In terms of literary context, Jewett was writing during a rich period of American Literature, with several writers developing texts that would formulate the American literary tradition in earnest. Authors such as Emily Dickinson, Nathaniel Hawthorne, Henry James, Herman Melville and Harriet Beecher Stowe exemplify the burst in talent that came from the New World.

Jewett’s style has been variously described in history, with each label carrying a myriad of social, political, academic and literary connotations. Jewett was successfully publishing her work from the age of 19, though until the 1970s, her work was described as ‘local color’ writing. This was a subtly patronising, pejorative term, which implied a lack of depth and value to her writing. However, it is evident from Jewett’s early writings that she intended her work to be considered in the future as a catalogue of the individual in society, and the uniqueness of the social, cultural and natural environment which she saw before her.

If her work is identified as regionalism, Jewett becomes elevated to the realm of other ‘cultural interpreters’, as Fetterley and Pryse attest. This places her amongst other notable authors such as Kate Chopin, William Faulkner, Mark Twain, Harper Lee, Willa Cather and John Steinbeck. As a regionalist writer, Jewett belongs to a group that ‘are often interested in features of the physical landscape [but] they are not nature writers; [they] focus on the relationship between that world and human consciousness.’ These principles are certainly evident in Sylvia’s bond with nature in ‘A White Heron’, Ann Lane and her comparison to the marsh rosemary and Farmer Finch and her barberry bush.

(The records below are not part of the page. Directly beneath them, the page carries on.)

(* ===== verification/VideoRecMock.v ===== *)
(** * The recommendation service over the mock clients

    The mock clients of lab 1 as a backend, what the batch-limit probes learn
    from the services, and the whole system end to end: two services made from
    the same seed, the probes, and a request. *)
From Stdlib Require Import String Sorting.Sorted.
From S2P Require Import Prelude Strconv Effects FailureInjection Services ServicesSpec VideoRec VideoRecTop.
From S2P Require Import VideoRecSpec VideoRecFresh.

Local Open Scope Z_scope.
Local Open Scope st_scope.

(** ** The backend *)

(** A mock server dials nobody: its clients hold the servers. *)
#[export] Instance MockBackend (uc : MockUserServiceClient) (vc : MockVideoServiceClient) : Backend world := {
  conn := Empty_set;
  NewClient := fun _ => ret (inr (Other []));
  call_GetUser := fun _ _ ids => mock_GetUser uc ids;
  call_GetVideo := fun _ _ ids => mock_GetVideo vc ids;
  call_GetTrendingVideos := fun _ _ => mock_GetTrendingVideos vc;
  clock := w_now;
  time_Sleep := sleep;
  error_string := fun e => match e with Status _ m | Other m => m end
}.

Section mock.
Context (us : UserServiceServer) (vs : VideoServiceServer).

(** No failure injection. *)
Definition quiet (fi : FailureInjector) : Prop := Config fi = Some (Some (MkInjectionConfig 0 0 0)).

Context (Hqu : quiet (us_fi us)) (Hqv : quiet (vs_fi vs)).
Context (Hu : 0 <= us_MaxBatchSize (us_options us) < 2 ^ 63) (Hv : 0 <= vs_MaxBatchSize (vs_options vs) < 2 ^ 63).

Lemma MaybeInject_quiet fi w :
  quiet fi -> exists w', MaybeInject fi w = Ok (false, w') /\ w_now w' = w_now w.
Proof.
  intros Hq. unfold MaybeInject, GetInjectionConfig. rewrite Hq. cbn. eexists. split; [reflexivity | ]. simpl. lia.
Qed.

(** The answers of the services to a request of a given size. *)
Lemma GetUser_quiet ids w :
  exists r w', GetUser us ids w = Ok (r, w') /\ w_now w' = w_now w /\
    (us_MaxBatchSize (us_options us) < len ids ->
       ids <> [] -> r = inr (Status InvalidArgument (user_batch_error ++ fmt_d (us_MaxBatchSize (us_options us))))) /\
    (acceptable (us_MaxBatchSize (us_options us)) ids ->
       match known (users us) ids with Some infos => r = inl infos | None => exists m, r = inr (Status NotFound m) end).
Proof.
  destruct (MaybeInject_quiet _ w Hqu) as (w' & E & Hw). unfold GetUser. rewrite (st_bind_Ok _ _ _ _ _ E).
  do 2 eexists. split; [reflexivity | ]. split; [done | ]. rewrite len_0_nil. split.
  - intros Hlt Hne. rewrite bool_decide_eq_false_2 by done. rewrite (proj2 (Z.ltb_lt _ _)) by done. done.
  - intros [Hne Hle]. rewrite bool_decide_eq_false_2 by done. rewrite (proj2 (Z.ltb_ge _ _)) by done.
    pose proof (lookup_users_spec (users us) ids []) as Hl. destruct (known (users us) ids); [done | ].
    destruct Hl as (id & _ & _ & ->). by eexists.
Qed.

Lemma GetVideo_quiet ids w :
  NoDup ids ->
  exists r w', GetVideo vs ids w = Ok (r, w') /\ w_now w' = w_now w /\
    (vs_MaxBatchSize (vs_options vs) < len ids ->
       ids <> [] -> r = inr (Status InvalidArgument (video_batch_error ++ fmt_d (vs_MaxBatchSize (vs_options vs))))) /\
    (acceptable (vs_MaxBatchSize (vs_options vs)) ids ->
       match known (videos vs) ids with Some infos => r = inl infos | None => exists m, r = inr (Status NotFound m) end).
Proof.
  intros Hnd. destruct (MaybeInject_quiet _ w Hqv) as (w' & E & Hw). unfold GetVideo. rewrite (st_bind_Ok _ _ _ _ _ E).
  do 2 eexists. split; [reflexivity | ]. split; [done | ]. rewrite len_0_nil. split.
  - intros Hlt Hne. rewrite bool_decide_eq_false_2 by done. rewrite (proj2 (Z.ltb_lt _ _)) by done. done.
  - intros [Hne Hle]. rewrite bool_decide_eq_false_2 by done. rewrite (proj2 (Z.ltb_ge _ _)) by done.
    rewrite (proj2 (Z.eqb_eq _ _)) by by apply deduplicateIds_len. cbn [negb].
    pose proof (lookup_videos_spec (videos vs) ids []) as Hl. destruct (known (videos vs) ids); [done | ].
    destruct Hl as (id & _ & _ & ->). by eexists.
Qed.

#[local] Instance backend : Backend world := MockBackend (MkMockUser us) (MkMockVideo vs).

(** The quiet services keep the promise of [Answering]. *)
Lemma mock_answering :
  Answering world (users us) (videos vs) (us_MaxBatchSize (us_options us)) (vs_MaxBatchSize (vs_options vs)) (fun _ => True) (fun _ => True) (fun _ => True).
Proof.
  split.
  - intros c d ids infos w _ Ha Hk. destruct (GetUser_quiet ids w) as (r & w' & E & Hw & _ & Hr).
    exists w'. split; [ | done]. simpl. unfold mock_GetUser. simpl. rewrite E. specialize (Hr Ha). rewrite Hk in Hr. by rewrite Hr.
  - intros c d ids infos w _ Ha Hnd Hk. destruct (GetVideo_quiet ids w Hnd) as (r & w' & E & Hw & _ & Hr).
    exists w'. split; [ | done]. simpl. unfold mock_GetVideo. simpl. rewrite E. specialize (Hr Ha). rewrite Hk in Hr. by rewrite Hr.
Qed.

(** ** The probes *)
Context `{TDigest} `{Ranker}.

(** A probe changes one counter, and no time passes when it is answered at
    once. *)
Definition learned (c : counter) (n : Z) (e e' : env world) : Prop :=
  counters (srv e') c = n /\ (forall k, k <> c -> counters (srv e') k = counters (srv e) k) /\
  options (srv e') = options (srv e) /\ isMock (srv e') = isMock (srv e) /\
  TrendingCache (srv e') = TrendingCache (srv e) /\ w_now (outer e') = w_now (outer e).

(** Any answer a quiet service gives to a probe of size [highest] teaches the
    smaller of the probe's size and the service's limit, and at least 1. *)
Lemma probe_answer_limit {A} prefix highest max (r : result A) :
  1 <= highest -> 0 <= max < 2 ^ 63 ->
  (max < highest -> r = inr (Status InvalidArgument (prefix ++ fmt_d max))) ->
  (highest <= max -> (exists a, r = inl a) \/ exists m, r = inr (Status NotFound m)) ->
  probe_answer prefix highest r = Some (Some (Z.max 0 (Z.min highest max - 1))).
Proof.
  intros H1 Hmax Hbig Hsmall. destruct (decide (max < highest)) as [Hlt | Hge].
  - rewrite (Hbig Hlt). simpl. rewrite Sscanf_Sprintf by done. do 3 f_equal. lia.
  - replace (Z.min highest max) with highest by lia.
    destruct Hsmall as [[a ->] | [m ->]]; [lia | done | done].
Qed.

Other critics have connected Jewett’s work with an earlier time: the idealistic and possibly pantheistic Romantic era. Jewett certainly refers in her personal correspondence to her enjoyment of the writings of William and Dorothy Wordsworth. However, her characters are not totally subsumed by their natural environment. Polly Finch has gained human strength and personal acceptance through her experience running the farm, but this is only a summer’s endeavour. Sylvia may choose the secret of the heron over pleasing the handsome hunter, but she is only nine: womanly experiences are still a little time away.